== Work required ==
For the entries below, print exactly the lines between the line holding "connected sockets, the" and the line holding "- [SendMessage] runs", inclusive, and nothing else.

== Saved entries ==
------------------------------------------------------------

(* ===== verification/ChatServer.v ===== *)
(** * The socket.io connection handler of [server.js] (lines 564-590)

    The server state is the database, the room registry, the set of
    connected sockets, the asynchronous work in flight and the log of
    [receive_message] events emitted to sockets.  Every inbound event is
    one step; the [send_message] handler (lines 572-585) is asynchronous
    and is split at its two [await]s:
    - [SendMessage] runs its synchronous prefix: [new Message(...)] takes
      a fresh [_id] and [Date.now()] and the [save] is issued;
    - the first [Resume] of that task completes [save] (validation, then
      the insert, or an error that the [catch] only logs);
    - the second [Resume] completes [findById(...).populate(...)] and
      emits the populated message to the room.
    Between these steps any other event may run: this is how the
    event loop interleaves handlers.  [Tick] advances the clock and
    [SetDb] makes the database (un)available.

    The server is parameterized by any implementation of the
    [RoomRegistry] interface that satisfies its laws; [Rooms.Adapter] is
    the one socket.io uses. *)

From S2P Require Import Prelude JsString ObjectId Store Rooms.

Open Scope stdpp_scope.

Module ChatServer.
Import ObjectId Store Rooms.

(** A [save] issued and not yet completed, or a saved message whose
    [findById] has not completed. *)
Inductive Task :=
| TSave (m : Message) (errs : list DbError)
| TEmit (room : option string) (id : ObjectId).

(** [receive_message] sent to a socket with the populated message, or
    [null] when [findById] found nothing. *)
Record Delivery := {
  dl_to : SocketId;
  dl_msg : option PopMessage;
}.

Inductive Event :=
| Connect (s : SocketId)
| JoinRoom (s : SocketId) (room : Room)
| SendMessage (s : SocketId) (data : SendPayload)
| Resume (i : nat)
| Disconnect (s : SocketId)
| Tick (dt : Z)
| SetDb (up : bool).

Section Server.
Context {R : Type} `{!RoomRegistry R, !RoomRegistryLaws R}.

Record Server := {
  db : DB;
  reg : R;
  connected : gset SocketId;
  tasks : list Task;
  outbox : list Delivery;
  next_oid : ObjectId;
  now : Date;
}.

Definition mk (d : DB) (g : R) (c : gset SocketId) (ts : list Task)
    (o : list Delivery) (n : ObjectId) (t : Date) : Server :=
  {| db := d; reg := g; connected := c; tasks := ts; outbox := o;
     next_oid := n; now := t |}.

(** A fresh process on an existing database. *)
Definition init (db0 : DB) (t0 : Date) : Server := mk db0 reg_empty ∅ [] [] 0%N t0.

(** ** Handlers *)

(** socket.io's connection: the socket joins the room named by its own
    id; the handler itself only registers listeners and logs. *)
Definition on_connection (s : SocketId) (srv : Server) : Server :=
  mk (db srv) (reg_join s s (reg srv)) ({[s]} ∪ connected srv)
     (tasks srv) (outbox srv) (next_oid srv) (now srv).

(** [socket.on('join_room', (room) => { socket.join(room); ... })] *)
Definition on_join_room (s : SocketId) (room : Room) (srv : Server) : Server :=
  mk (db srv) (reg_join s room (reg srv)) (connected srv)
     (tasks srv) (outbox srv) (next_oid srv) (now srv).

(** [send_message] up to its first [await]. *)
Definition on_send_message (data : SendPayload) (srv : Server) : Server :=
  let m := new_Message (next_oid srv) (now srv) data in
  mk (db srv) (reg srv) (connected srv)
     (tasks srv ++ [TSave m (message_errors data)]) (outbox srv)
     (next_oid srv + 1)%N (now srv).

(** [io.to(room).emit('receive_message', populatedMessage)]: the
    adapter sends to the sockets of the room that the namespace still
    knows; [to(undefined)] reaches nobody. *)
Definition recipients (room : option string) (srv : Server) : list SocketId :=
  match room with
  | Some r => elements (reg_members r (reg srv) ∩ connected srv)
  | None => []
  end.

Definition emit (room : option string) (pm : option PopMessage) (srv : Server) : list Delivery :=
  map (fun s => {| dl_to := s; dl_msg := pm |}) (recipients room srv).

(** Completion of the [await] of task [i]. *)
Definition resume (i : nat) (t : Task) (srv : Server) : Server :=
  match t with
  | TSave m errs =>
      match Message_save m errs (db srv) with
      | Ok db' =>
          mk db' (reg srv) (connected srv) (<[i := TEmit (m_room m) (m_id m)]> (tasks srv))
             (outbox srv) (next_oid srv) (now srv)
      | Err _ =>
          mk (db srv) (reg srv) (connected srv) (delete i (tasks srv))
             (outbox srv) (next_oid srv) (now srv)
      end
  | TEmit room id =>
      match Message_findById id (db srv) with
      | Ok pm =>
          mk (db srv) (reg srv) (connected srv) (delete i (tasks srv))
             (outbox srv ++ emit room pm srv) (next_oid srv) (now srv)
      | Err _ =>
          mk (db srv) (reg srv) (connected srv) (delete i (tasks srv))
             (outbox srv) (next_oid srv) (now srv)
      end
  end.

(** socket.io's disconnect: [leaveAll], then the socket is removed from
    the namespace; the handler only logs. *)
Definition on_disconnect (s : SocketId) (srv : Server) : Server :=
  mk (db srv) (reg_leave_all s (reg srv)) (connected srv ∖ {[s]})
     (tasks srv) (outbox srv) (next_oid srv) (now srv).

Definition set_db_up (up : bool) (srv : Server) : Server :=
  mk (set_up up (db srv)) (reg srv) (connected srv) (tasks srv) (outbox srv) (next_oid srv) (now srv).

Definition tick (dt : Z) (srv : Server) : Server :=
  mk (db srv) (reg srv) (connected srv) (tasks srv) (outbox srv)
     (next_oid srv) (now srv + dt)%Z.

(** One event; [None] when the event cannot happen in this state. *)
Definition step (srv : Server) (ev : Event) : option Server :=
  match ev with
  | Connect s => if decide (s ∈ connected srv) then None else Some (on_connection s srv)
  | JoinRoom s room =>
      if decide (s ∈ connected srv) then Some (on_join_room s room srv) else None
  | SendMessage s data =>
      if decide (s ∈ connected srv) then Some (on_send_message data srv) else None
  | Resume i => t ← tasks srv !! i; Some (resume i t srv)
  | Disconnect s =>
      if decide (s ∈ connected srv) then Some (on_disconnect s srv) else None
  | Tick dt => if decide (0 <= dt)%Z then Some (tick dt srv) else None
  | SetDb up => Some (set_db_up up srv)
  end.

Fixpoint run (srv : Server) (evs : list Event) : option Server :=
  match evs with
  | [] => Some srv
  | ev :: evs' => srv' ← step srv ev; run srv' evs'
  end.

(** [GET /api/messages/:room] (lines 547-554). *)
Definition get_messages (r : string) (srv : Server) : result (Z * string) (list PopMessage) :=
  match Message_find_room r (db srv) with
  | Ok l => Ok l
  | Err _ => Err (500%Z, "Failed to fetch messages")
  end.

(** ** Reachable states and the invariant *)

Definition db_ts_ok (db0 : DB) (t0 : Date) : bool :=
  forallb (fun m => bool_decide (m_timestamp m <= t0)%Z) (messages db0).

Inductive reachable : Server -> Prop :=
| reach_init db0 t0 : db_ts_ok db0 t0 = true -> reachable (init db0 t0)
| reach_step srv ev srv' : reachable srv -> step srv ev = Some srv' -> reachable srv'.

Definition task_ts_ok (t : Date) (k : Task) : Prop :=
  match k with TSave m _ => (m_timestamp m <= t)%Z | TEmit _ _ => True end.

Record inv (srv : Server) : Prop := {
  inv_reg : reg_wf (reg srv);
  inv_members : forall r, reg_members r (reg srv) ⊆ connected srv;
  inv_ts : Forall (fun m => (m_timestamp m <= now srv)%Z) (messages (db srv));
  inv_tasks : Forall (task_ts_ok (now srv)) (tasks srv);
}.

Lemma run_reachable srv evs srv' :
  reachable srv -> run srv evs = Some srv' -> reachable srv'.
Proof.
  revert srv. induction evs as [|ev evs IH]; intros srv Hr Hrun; simpl in Hrun.
  - by simplify_eq.
  - destruct (step srv ev) as [srv1|] eqn:E; [|done].
    apply (IH srv1); [by econstructor|done].
Qed.

Lemma inv_init db0 t0 : db_ts_ok db0 t0 = true -> inv (init db0 t0).
Proof.
  intros Hts. split; cbn.
  - apply reg_wf_empty.
  - intros r. rewrite reg_members_empty. set_solver.
  - apply Forall_forall. intros m Hm. unfold db_ts_ok in Hts.
    rewrite forallb_forall in Hts. apply list_elem_of_In in Hm.
    specialize (Hts m Hm). by apply bool_decide_eq_true in Hts.
  - constructor.
Qed.

Lemma inv_resume srv i t : inv srv -> tasks srv !! i = Some t -> inv (resume i t srv).
Proof.
  intros [Hreg Hmem Hts Htasks] Hi.
  pose proof (Forall_lookup_1 _ _ _ _ Htasks Hi) as Ht.
  destruct t as [m errs|room id]; cbn [resume].
  - destruct (Message_save m errs (db srv)) as [db'|e] eqn:E.
    + apply Message_save_ok in E as (_ & _ & ->).
      split; cbn; [done|done| |by apply Forall_insert].
      apply Forall_app; split; [done|by constructor].
    + split; cbn; [done|done|done|by apply Forall_delete].
  - destruct (Message_findById id (db srv));
      (split; cbn; [done|done|done|by apply Forall_delete]).
Qed.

------------------------------------------------------------

== Task response ==
    connected sockets, the asynchronous work in flight and the log of
    [receive_message] events emitted to sockets.  Every inbound event is
    one step; the [send_message] handler (lines 572-585) is asynchronous
    and is split at its two [await]s:
    - [SendMessage] runs its synchronous prefix: [new Message(...)] takes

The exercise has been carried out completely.